For most people, eye colour will remain consistent throughout a lifetime, since the colour of one's eyes matures in infancy and generally stays the same colour. In a small percentage of people, however, various factors can cause eye colour to change in old age, while ailments such as glaucoma can also alter the eyes' appearance.
Changes in Eye Color
The colour of our eyes is determined by the amount and colour of pigment granules, called melanin. These granules vary in colour from a neutral tone to very dark brown, with darker eyes caused by darker melanin or a greater degree of melanin, and vice-versa. The colour of the iris is caused by pigment in the stroma (the connective tissue of the front layer of the iris), and this colour can lighten if the amount of pigment granules in the stroma decreases, or if the granules produce lighter pigment. Unlike skin and hair, eyes don't synthesise colour pigment all the time, but retain the accumulated pigment in the stroma. If the pigment degrades over time, this can result in a lightening of eye colour.
One typical factor that can cause a person's eyes to change colour is disease. In fact, a change in eye colour could be a symptom of an eye disease, so any noticeable colour changes should be examined by a doctor. Some of the most common diseases that can lead to a change in eye colour are Horner's Syndrome, pigmentary glaucoma and Fuch's heterochromic iridocyclitis, which generally occur most often in the elderly.
Genetics has much to do with whether or not your eyes will change colour as you age, and 10 to and 15 per cent of Caucasians will experience change in eye colour (races with darker eyes generally experience little change as they get older). This occurs because the amount of melanin in the iris will decrease over time, causing the colour of the iris to alter. This is the same principle that causes hair to change colour as we age, and the rate and age at which is this occurs can vary due to genetic determination.

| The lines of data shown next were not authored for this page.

(** [C10] The optimised cipher, whose S-boxes are merged with their permutation and
    whose halves are kept rotated, is the Data Encryption Standard: the response to
    a challenge is the challenge enciphered, block by block, with the password as
    the key, truncated or padded with zeros to eight bytes, and with the bits of
    each byte in reverse order. *)
Theorem genDES_is_des password challenge :
  bytes challenge -> zlen challenge = 16 ->
  genDES password challenge
  = Fips.des (vnc_key password) (take 8 challenge) ++ Fips.des (vnc_key password) (drop 8 challenge).
Proof.
  intros Hb Hl. unfold zlen in Hl. assert (H : length challenge = 16%nat) by lia. clear Hl.
  do 16 (destruct challenge as [|? challenge]; [discriminate H|]). destruct challenge; [|discriminate H].
  apply (Forall_app _ [_; _; _; _; _; _; _; _] [_; _; _; _; _; _; _; _]) in Hb as [H1 H2].
  unfold genDES, encrypt. cbn [take drop]. by rewrite !enc8_des.
Qed.

Lemma genDES_is_des_witness :
  let challenge := [0; 1; 2; 3; 4; 5; 6; 7; 250; 251; 252; 253; 254; 255; 0; 128] in
  bytes challenge /\ zlen challenge = 16 /\
  genDES (codes "secret") challenge
  = Fips.des (vnc_key (codes "secret")) (take 8 challenge) ++ Fips.des (vnc_key (codes "secret")) (drop 8 challenge).
Proof.
  cbv zeta. split; [|split].
  - apply (bool_decide_unpack _). vm_compute. exact I.
  - reflexivity.
  - apply genDES_is_des; [|reflexivity]. apply (bool_decide_unpack _). vm_compute. exact I.
Defined.

(** The standard, at an example of its validation: key 133457799BBCDFF1, block 0123456789ABCDEF. *)
Example des_vector :
  Fips.des [0x13; 0x34; 0x57; 0x79; 0x9B; 0xBC; 0xDF; 0xF1] [0x01; 0x23; 0x45; 0x67; 0x89; 0xAB; 0xCD; 0xEF]
  = [0x85; 0xE8; 0x13; 0x54; 0x0F; 0x0A; 0xB4; 0x05].
Proof. by vm_compute. Qed.

End Properties.
(** A class is apart from the others. *)
Lemma tokens_apart q run t :
  q ∈ tokens_from run t ->
  (exists b, run ++ t = q ++ b /\ begins_apart b)
  \/ (exists a b, t = a ++ q ++ b /\ a <> [] /\ ends_apart None a /\ begins_apart b).
Proof.
  revert run. induction t as [|c t IH]; intros run Hq; cbn in Hq.
  { left. exists []. destruct run; [by apply elem_of_nil in Hq|]. by apply list_elem_of_singleton in Hq as ->. }
  destruct (white c) eqn:Ec.
  - assert (Hrest : q ∈ tokens_from [] t -> exists a b, c :: t = a ++ q ++ b /\ a <> [] /\ ends_apart None a /\ begins_apart b).
    { intros Hq'. destruct (IH [] Hq') as [(b & E & Hb)|(a & b & -> & Hne' & Ha & Hb)].
      - exists [c], b. cbn in E. rewrite E. split_and!; [done|done|by apply white_not_word|done].
      - exists (c :: a), b. split_and!; [done|done| |done]. by apply ends_apart_cons. }
    destruct run as [|x run]; [right; auto|]. apply elem_of_cons in Hq as [->|Hq]; [|right; auto].
    left. exists (c :: t). split; [done|]. by apply white_not_word.
  - destruct (IH _ Hq) as [(b & E & Hb)|(a & b & -> & Hne' & Ha & Hb)].
    + left. exists b. split; [|done]. by rewrite <- E, <- app_assoc.
    + right. exists (c :: a), b. split_and!; [done|done| |done]. by apply ends_apart_cons.
Qed.

Lemma class_removed t : p ∉ tokens_from [] (remove_word p None 0 t).
Proof.
  intros H. destruct (tokens_apart _ _ _ H) as [(b & E & Hb)|(a & b & E & _ & Ha & Hb)].
  - by apply (remove_gone _ None t [] b (Nat.le_refl _) E).
  - by apply (remove_gone _ None t a b (Nat.le_refl _) E).
Qed.

End ClassNames.

Lemma refreshnow_removed a : Pages.has_class "refreshnow" (Pages.className (Pages.drop_refreshnow a)) = false.
Proof.
  unfold Pages.has_class. apply bool_decide_eq_false. apply class_removed; [|done].
  change (codes "refreshnow") with [114; 101; 102; 114; 101; 115; 104; 110; 111; 119]. by repeat constructor.
Qed.
(** [new RFB(target, url, options)] *)
Definition constructor (s : sock) (d : display) (o : options) : rfb := {|
  r_dec := new_decoding ZS inflateInit s (Display.clear supportsImageMetadata (sk_heap s) d).2;
  r_conn := New; r_init := NoInit; r_auth_scheme := -1; r_clean_disconnect := true; r_version := 0;
  r_max_version := 38; r_tightvnc := false; r_xvp_ver := 0; r_fb_width := 0; r_fb_height := 0;
  r_fb_depth := 0; r_fb_name := []; r_power := false; r_supportsFence := false;
  r_supportsContinuousUpdates := false; r_enabledContinuousUpdates := false;
  r_supportsSetDesktopSize := false; r_screen_id := SNumber 0; r_screen_flags := SNumber 0;
  r_qemuExtKeyEventSupported := false; r_flushing := false; r_FBU := Fbu 0 0 0 0 0 None;
  r_mouse := Mouse 0 false (dbl_of_Z 0, dbl_of_Z 0) false;
  r_options := o <| o_viewOnly := false |> <| o_clipViewport := false |>
                 <| o_scaleViewport := false |> <| o_resizeSession := false |>
                 <| o_dragViewport := false |>;
  r_security_status := 0; r_disconnTimer := false; r_resizeTimeout := false; r_frames := 0;
  r_initTimers := 0; r_on_open := true;
  r_on_message := true; r_on_close := true; r_attached := false; r_grabbed := false;
  r_cursor_target := false; r_cursorImage := cursor_none; r_cursor_shown := None; r_events := [] |}.

End Rfb.
End Rfb.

Another change that can happen to eyes as we age is the appearance of yellowing, a fairly common occurrence among the elderly. This occurs because the chemical composition of the eye's variable lens can change over the course of time as proteins are produced in different proportions than they used to be. These chemical changes can cause the lens to take on a yellow appearance, reducing the lens' transparency and causing it to become somewhat opaque.